Мюзам, выпущенный по амнистии, вышел из тюрьмы на пять месяцев позже Толлера. Мы можем предположить, что в тот самый декабрьский день 1924 года, когда он впервые появился в «Романском кафе», он сидел за «столиком для Revoluzzer’ов». Вероятно, про это кафе ему рассказал старый друг Эрнст Толлер. Скорее всего, в свои первые минуты в нем Мюзам рассматривал происходящее вокруг, прислушиваясь, а позже, пожалуй, обошел заведение, протискиваясь между столиками двух залов, изумляясь неоромантическому декору. В любом случае он остался не слишком доволен. Об этом написано в его книге воспоминаний Unpolitische Erinnerungen («Неполитические воспоминания»):
Богема, та, какой я ее знал, более не существует; да, есть личности, которые размахивают руками и говорят как богема, но не более того. «Романское кафе» – это биржа ценных бумаг, на которой продаются и покупаются мнения. Никто не может думать всерьез, что это есть место собраний свободных душ, бродяг, которые поднимают свой голос, изгоев по собственному выбору, как это было в «Западном кафе». Я ходил в «Западное кафе» и между литературным трудом с воодушевлением идеалиста поддерживал живость духа с помощью игривых затейливых шуток, легкости, абстракции, критики, злобных острот и делился с остальными своими мыслями, мы вместе обсуждали их. Сегодня же фойе театра превратилось в сцену, а кафе – в рассадник прописного радикализма, в котором минимум радикализма творческого.
Этот абзац похож на эскападу ностальгирующего человека, не сумевшего приспособиться к новому.
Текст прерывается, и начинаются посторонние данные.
(* ===== verification/Dma.v ===== *)
(** * The 8237A DMA controller pair

    crates/izarravm-machine/src/dma.rs.  [Channel] is one channel ([DmaChannel]),
    [Chip] one 8237A ([DmaChip]), [Pair] the master/slave cascade
    ([DmaController]).  Transfers take the guest memory of Memory.v and return it
    with the channel.  The trace output of the source is not modelled. *)

From stdpp Require Import relations.
From S2P Require Import Prelude Clock Canonical Memory.

Definition BYTE_CYCLE_TICKS : Z := div_ceil (600 * Rate.MASTER_CLOCK_HZ) 1000000000.

Module Channel.

Record TransferWindow := mkWindow { start_tick : Z; deadline_tick : Z; start_count : Z }.

Record DmaChannel := mkChannel {
  base_addr : Z;
  cur_addr : Z;
  base_count : Z;
  cur_count : Z;
  page : Z;
  addr_decrement : bool;
  auto_init : bool;
  transfer_kind : Z;
  transfer_mode : Z;
  mask : bool;
  reached_tc : bool;
  dreq : bool;
  active : bool;
  transfer_cycles : Z;
  transfer_window : option TransferWindow
}.
#[export] Instance eta_DmaChannel : Eta DmaChannel := fun c =>
  mkChannel (base_addr c) (cur_addr c) (base_count c) (cur_count c) (page c) (addr_decrement c)
    (auto_init c) (transfer_kind c) (transfer_mode c) (mask c) (reached_tc c) (dreq c) (active c)
    (transfer_cycles c) (transfer_window c).

Definition default : DmaChannel :=
  mkChannel 0 0 0 0 0 false false 0 0 true false false false 0 None.
#[export] Instance DmaChannel_inhabited : Inhabited DmaChannel := populate default.

Definition arm_transfer_window (c : DmaChannel) (now_ticks deadline : Z) : DmaChannel :=
  c <| transfer_window := Some (mkWindow now_ticks (Z.max deadline now_ticks) (cur_count c)) |>.

(** The current count as the guest sees it at [now_ticks]. *)
Definition count_after (c : DmaChannel) (now_ticks : Z) : Z :=
  match transfer_window c with
  | None => cur_count c
  | Some window =>
      if now_ticks <=? start_tick window then start_count window
      else if deadline_tick window <=? now_ticks then cur_count c
      else
        let elapsed := now_ticks - start_tick window in
        let span := Z.max (deadline_tick window - start_tick window) 1 in
        let total_bytes := start_count window + 1 in
        let proportional_done := wrap 64 (elapsed * total_bytes / span) in
        let bus_bound_done := elapsed / Z.max BYTE_CYCLE_TICKS 1 in
        let bytes_done :=
          Z.min (Z.min proportional_done bus_bound_done) (saturate 64 (total_bytes - 1)) in
        saturate 16 (start_count window - wrap 16 bytes_done)
  end.

Definition set_mode (c : DmaChannel) (value : Z) : DmaChannel :=
  c <| transfer_kind := Z.land (Z.shiftr value 2) 3 |> <| auto_init := has value 16 |>
    <| addr_decrement := has value 32 |> <| transfer_mode := Z.land (Z.shiftr value 6) 3 |>.

Definition byte_address (c : DmaChannel) : Z := Z.lor (Z.shiftl (page c) 16) (cur_addr c).

Definition word_address (c : DmaChannel) : Z :=
  Z.lor (Z.shiftl (Z.land (page c) 254) 16) (Z.shiftl (cur_addr c) 1).

Definition step_transfer (c : DmaChannel) : DmaChannel :=
  let c := c <| transfer_cycles := saturate 64 (transfer_cycles c + 1) |> in
  let c := c <| cur_addr := wrap 16 (if addr_decrement c then cur_addr c - 1 else cur_addr c + 1) |> in
  let next := wrap 16 (cur_count c - 1) in
  let c := c <| reached_tc := cur_count c =? 0 |> in
  let c := c <| cur_count := next |> in
  if reached_tc c then
    if auto_init c then c <| cur_addr := base_addr c |> <| cur_count := base_count c |>
    else c <| mask := true |>
  else c.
Тем не менее в главном он прав: золотой век берлинской богемы остался позади; по правде сказать, с тех самых пор, как на смену «Западному кафе» пришло «Романское кафе». Самостоятельно изгнавшие себя из «Западного» пока еще были растворены среди остальных клиентов нового заведения, и, пожалуй, только за «столом Revoluzzer’ов» – и за столиком Хёкстера – чувствовался старый дух, та дурная и маргинальная атмосфера, которая шокировала добропорядочный люд. Что же произошло? Ничего из ряда вон выходящего; просто времена изменились. Берлин теперь был не тот, что до войны. Тем более в конце 1924 года, когда уже чувствовалось улучшение экономической ситуации. Инфляция исчезла, словно по росчерку пера. Мы можем снова вернуться к этой теме, потому что так оно и было: она исчезла благодаря простой подписи.
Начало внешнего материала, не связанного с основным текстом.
Definition set_periodic_interrupt_enabled (r : Rtc) (enabled : bool) : Rtc * Z :=
  let r := if enabled then put r REG_B (Z.lor (get r REG_B) REG_B_PIE)
           else put r REG_B (Z.ldiff (get r REG_B) REG_B_PIE) in
  (r, get r REG_B).

Definition alarm (r : Rtc) : Z * Z * Z * bool :=
  (get r REG_HOURS_ALARM, get r REG_MINUTES_ALARM, get r REG_SECONDS_ALARM,
   has (get r REG_B) REG_B_AIE).

Definition set_alarm (r : Rtc) (h m s : Z) : Rtc * bool :=
  if has (get r REG_B) REG_B_AIE then (r, false)
  else
    let r := put r REG_HOURS_ALARM h in
    let r := put r REG_MINUTES_ALARM m in
    let r := put r REG_SECONDS_ALARM s in
    (put r REG_B (Z.lor (Z.lor (Z.ldiff (get r REG_B) 128) REG_B_AIE) REG_B_DEFAULT), true).

Definition cancel_alarm (r : Rtc) : Rtc :=
  let r := put r REG_B (Z.ldiff (get r REG_B) (Z.lor REG_B_AIE 128)) in
  put r REG_B (Z.lor (get r REG_B) REG_B_DEFAULT).

Definition seconds_until_irq (r : Rtc) : option Z :=
  if has (get r REG_C) REG_C_IRQF then None
  else
    let enables := get r REG_B in
    let update := if has enables REG_B_UIE then Some 1 else None in
    let alarm := if has enables REG_B_AIE then seconds_until_alarm r else None in
    match update, alarm with
    | Some u, Some a => Some (Z.min u a)
    | Some u, None => Some u
    | None, a => a
    end.

Definition read_data (r : Rtc) : Rtc * Z :=
  let value := get r (Z.land (index r) 63) in
  (if Z.land (index r) 127 =? REG_C then put r REG_C 0 else r, value).

(** [None]: the register index is beyond the 64 bytes, and the array access panics. *)
Definition write_data (r : Rtc) (value : Z) : option Rtc :=
  let reg := Z.land (index r) 127 in
  r ← match reg with
      | 0 => Some (r <| time := (time r) <| second := Z.min value 59 |> |>)
      | 2 => Some (r <| time := (time r) <| minute := Z.min value 59 |> |>)
      | 4 => Some (r <| time := (time r) <| hour := Z.min value 23 |> |>)
      | 6 => Some (r <| time := (time r) <| weekday := clamp value 1 7 |> |>)
      | 7 => Some (r <| time := (time r) <| day := clamp value 1 31 |> |>)
      | 8 => Some (r <| time := (time r) <| month := clamp value 1 12 |> |>)
      | 9 =>
          let century := year (time r) / 100 * 100 in
          Some (r <| time := (time r) <| year := wrap 16 (century + value mod 100) |> |>)
      | 1 | 3 | 5 => Some (put r reg value)
      | 10 =>
          let value := Z.land value 127 in
          let r := if negb (get r REG_A =? value) then r <| periodic_phase := Phase.default |> else r in
          Some (put r REG_A value)
      | 11 => Some (put r REG_B (Z.lor value REG_B_DEFAULT))
      | 12 | 13 => Some r
      | _ =>
          if 64 <=? reg then None
          else
            let r := (put r reg value) <| nvram_dirty := true |> in
            Some (if reg =? REG_CENTURY
                  then read_time_registers (put r REG_CENTURY_ALT value) else r)
      end;
  Some (if reg <=? REG_YEAR then write_time_registers r else r).

Definition read_port (r : Rtc) (port : Z) : Rtc * option Z :=
  match port with
  | 112 => (r, Some (Z.lor (Z.land (index r) 127) (wrap 8 (Z.shiftl (b2z (nmi_disabled r)) 7))))
  | 113 => let '(r, v) := read_data r in (r, Some v)
  | _ => (r, None)
  end.

Definition write_port (r : Rtc) (port value : Z) : option (Rtc * bool) :=
  match port with
  | 112 => Some (r <| index := Z.land value 127 |> <| nmi_disabled := has value 128 |>, true)
  | 113 => r ← write_data r value; Some (r, true)
  | _ => Some (r, false)
  end.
Это произошло в конце предыдущего года. Сначала понадобилось поменять руководство Рейхсбанка. Эта мера была вынужденной, поскольку президент банка, Рудольф Хавенштейн, скоропостижно скончался в ноябре 1923 года, не выдержав давления и критики. Его преемник, Ялмар Шахт, приказал немедленно ввести Rentenmark – рентную марку. Если до тех пор, чтобы купить один доллар, требовались четыре миллиарда двести тысяч бумажных марок, теперь было достаточно четырех рентных марок и двадцати пфеннингов. Операция была рискованной, потому что с новой монетой в заклад шли все богатства страны: земли, недвижимость, промышленность, товары. Кроме того, несмотря на то что государственные органы, естественно, приняли рентную марку в обращение, она не имела еще законной платежной силы, поскольку не существовало юридических оснований для ее признания. Однако эта мера имела успех прежде всего потому, что новая монета – которая изначально планировалась как временное решение, – впоследствии была признана населением. Таким образом, стало возможным остановить эмиссию «односторонних» купюр, цены прекратили расти, и один из чиновников казначейства с этого момента стал следить за устойчивостью курса. Одним словом, исчезла инфляция и появились основания для роста экономики. То, что назвали чудом рентной марки.
Инфляция была не единственным призраком, пугавшим Веймарскую республику осенью 1923 года. В субботу, восьмого числа все того же ноября, группа лиц, связанных с Национал-социалистической немецкой рабочей партией (НСНРП), ворвалась в мюнхенский пивной зал Bürgerbräukeller, где собрались члены местного мюнхенского правительства. Лидер ворвавшихся – в коричневой рубашке, с геометричными усами и револьвером в руке – встал на один из стульев, выстрелил в воздух и заявил, что он выступает против «еврейско-марксистского выводка», и призвал к «национальной революции». Он планировал заручиться поддержкой баварского правительства и, подражая Римскому маршу «чернорубашечников» Муссолини, начать со своими «коричневорубашечниками» марш на Берлин.